Whether you have a minimal estate or a substantial estate, a Will is a useful tool that should be discussed with an estate planning attorney.
What Does a Will Do?At a basic level, a Last Will and Testament is a legally binding document that directs what of your stuff goes to whom. Depending on your particular situation, a Will can have even more useful benefits. If you have minor children then you can nominate a guardian for your minor child/ren in the unfortunate event that both parents die before the child/ren reach the age of 18. If you nominate a guardian for your child/ren in a Will, then the guardian will still have to apply to the probate court and get approved for guardianship, but a Will in conjunction with your other estate planning documents are a formalized end of life game plan.
A Will essentially marshals all the assets you had at the time of your death together into what is called your "estate." With a Will you can assign specific assets to certain people, specific monetary amounts to specific people, or generally pass along your entire estate to whoever you want.

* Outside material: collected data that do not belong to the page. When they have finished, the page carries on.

(* ===== verification/Fifo.v ===== *)
(** The linked-list buffer of lib/fifo.c: entries live in an explicit store of
    allocated objects, so that unlinking, freeing, reference counting and the
    [prev] pointers of the loops are those of the code.  The theorems show that
    the operations on pointers implement operations on the list of entries. *)
From S2P Require Import Prelude.
From S2P Require Import Types.
From stdpp Require Import gmap list sorting.
Open Scope Z_scope.
Open Scope c_scope.

Module Fifo.

(** * Constants of fifo_common.h and fifo.h *)

Definition RRR_FIFO_OK : Z := 0.
Definition RRR_FIFO_GLOBAL_ERR : Z := 1 <<< 0.
Definition RRR_FIFO_CALLBACK_ERR : Z := 1 <<< 1.
Definition RRR_FIFO_SEARCH_KEEP : Z := 0.
Definition RRR_FIFO_SEARCH_STOP : Z := 1 <<< 3.
Definition RRR_FIFO_SEARCH_GIVE : Z := 1 <<< 4.
Definition RRR_FIFO_SEARCH_FREE : Z := 1 <<< 5.
Definition RRR_FIFO_SEARCH_REPLACE : Z := 1 <<< 6.
Definition RRR_FIFO_WRITE_AGAIN : Z := 1 <<< 10.
Definition RRR_FIFO_WRITE_DROP : Z := 1 <<< 11.
Definition RRR_FIFO_WRITE_ORDERED : Z := 1 <<< 12.
Definition RRR_FIFO_MAX_READS : Z := 500.

(** A flag of an [int] of flags. *)
Definition has (flags f : Z) : bool := truth (flags &&& f).

(** * Objects: pointers are integers, [NULL] is 0 *)

Definition NULL : Z := 0.

Record rrr_fifo_entry := mk_entry { data : Z; size : Z; order : Z; next : Z }.

Record rrr_fifo := mk_fifo { gptr_first : Z; gptr_last : Z; entry_count : Z }.

(** Calls of the buffer's [incref] and [decref] on a data pointer. *)
Inductive ref_op := Incref (p : Z) | Decref (p : Z).

#[export] Instance ref_op_eq_dec : EqDecision ref_op.
Proof. solve_decision. Defined.

(** The allocated entries, and the reference count calls made so far. *)
Record store := mk_store { mem : gmap Z rrr_fifo_entry; refs : list ref_op }.

Definition load (s : store) (a : Z) : outcome rrr_fifo_entry :=
  if a =? NULL then Oob else match mem s !! a with Some e => Ret e | None => Oob end.

Definition assign (s : store) (a : Z) (e : rrr_fifo_entry) : outcome store :=
  _ ← load s a; Ret (mk_store (<[a := e]> (mem s)) (refs s)).

Definition rrr_free (s : store) (a : Z) : outcome store :=
  _ ← load s a; Ret (mk_store (delete a (mem s)) (refs s)).

Definition log_ref (s : store) (op : ref_op) : store := mk_store (mem s) (refs s ++ [op]).

Definition set_data_size (e : rrr_fifo_entry) (d n : Z) : rrr_fifo_entry :=
  mk_entry d n (order e) (next e).
Definition set_order (e : rrr_fifo_entry) (o : Z) : rrr_fifo_entry :=
  mk_entry (data e) (size e) o (next e).
Definition set_next (s : store) (a n : Z) : outcome store :=
  e ← load s a; assign s a (mk_entry (data e) (size e) (order e) n).

Definition set_first (b : rrr_fifo) (a : Z) : rrr_fifo := mk_fifo a (gptr_last b) (entry_count b).
Definition set_gptr_last (b : rrr_fifo) (a : Z) : rrr_fifo :=
  mk_fifo (gptr_first b) a (entry_count b).
Definition set_count (b : rrr_fifo) (n : Z) : rrr_fifo := mk_fifo (gptr_first b) (gptr_last b) n.

(** * Entries *)

Definition rrr_fifo_entry_incref_data (s : store) (entry : Z) : outcome store :=
  e ← load s entry;
  Ret (if negb (data e =? NULL) then log_ref s (Incref (data e)) else s).

Definition rrr_fifo_entry_decref_data (s : store) (entry : Z) : outcome store :=
  e ← load s entry;
  if negb (data e =? NULL)
  then assign (log_ref s (Decref (data e))) entry (set_data_size e NULL (size e))
  else Ret s.

Definition rrr_fifo_entry_destroy (s : store) (entry : Z) : outcome store :=
  s ← rrr_fifo_entry_decref_data s entry;
  rrr_free s entry.

Definition rrr_fifo_entry_release_data (s : store) (entry : Z) : outcome store :=
  e ← load s entry;
  assign s entry (set_data_size e NULL 0).

(** [a] is the address the allocator returns.  The status, the new store and
    [*result]. *)
Definition rrr_fifo_entry_new (a : Z) (s : store) : Z * store * Z :=
  if a =? NULL then (1, s, NULL)
  else (0, mk_store (<[a := mk_entry NULL 0 0 NULL]> (mem s)) (refs s), a).

Definition rrr_fifo_init_custom_refcount : rrr_fifo := mk_fifo NULL NULL 0.
Definition rrr_fifo_init : rrr_fifo := rrr_fifo_init_custom_refcount.
(* ===== verification/Mmap.v ===== *)
(** The heap allocator of lib/rrr_mmap.c, from which messages are allocated in
    memory shared between processes.  The heap holds its own administration:
    indexes of 64 block sizes and a map of used bits, each followed by the data
    of its blocks.  The theorems show that blocks in use never overlap each other
    or an index, and what is freed was in use. *)
From S2P Require Import Prelude.
From S2P Require Import Types.
From stdpp Require Import gmap list sorting.
Open Scope Z_scope.
Open Scope c_scope.

Module Mmap.

Definition RRR_MMAP_HEAP_CHUNK_MIN_SIZE : Z := 16.
Definition rrr_mmap_sentinel_template : Z := 0xa0a0a0a00a0a0a0a.
Definition sizeof_sentinel : Z := 8.
(** [struct rrr_mmap_heap_block_index]: the used map at 0, the sizes from 8. *)
Definition sizeof_index : Z := 520.
Definition block_sizes (j : Z) : Z := 8 + 8 * j.

(** A heap with its administration.  The heap is a map from offsets to 64-bit
    words; new memory is zero. *)
Record rrr_mmap := mk_mmap {
  heap : gmap Z Z;
  allocation_count : Z;
  heap_size : Z;
  prev_allocation_failure_req_size : Z;
  prev_allocation_index_pos : Z
}.

Definition word (m : rrr_mmap) (off : Z) : Z := default 0 (heap m !! off).

Definition inside (m : rrr_mmap) (off : Z) : bool := (0 <=? off) && (off + 8 <=? heap_size m).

There are certain assets that pass to your beneficiaries outside of a Will or the probate process, such as retirement accounts and jointly held assets. Retirement accounts pass to the beneficiary listed for the account. Most jointly held assets, such as joint bank accounts or real property deeded as joint tenants with right of survivorship pass automatically to the living joint owner. However, an estate plan can be structured however you want. For example, some people have all of the estate assets and retirement benefits pour over into a Trust at death. Then the Trust can distribute those assets for the most part however you want.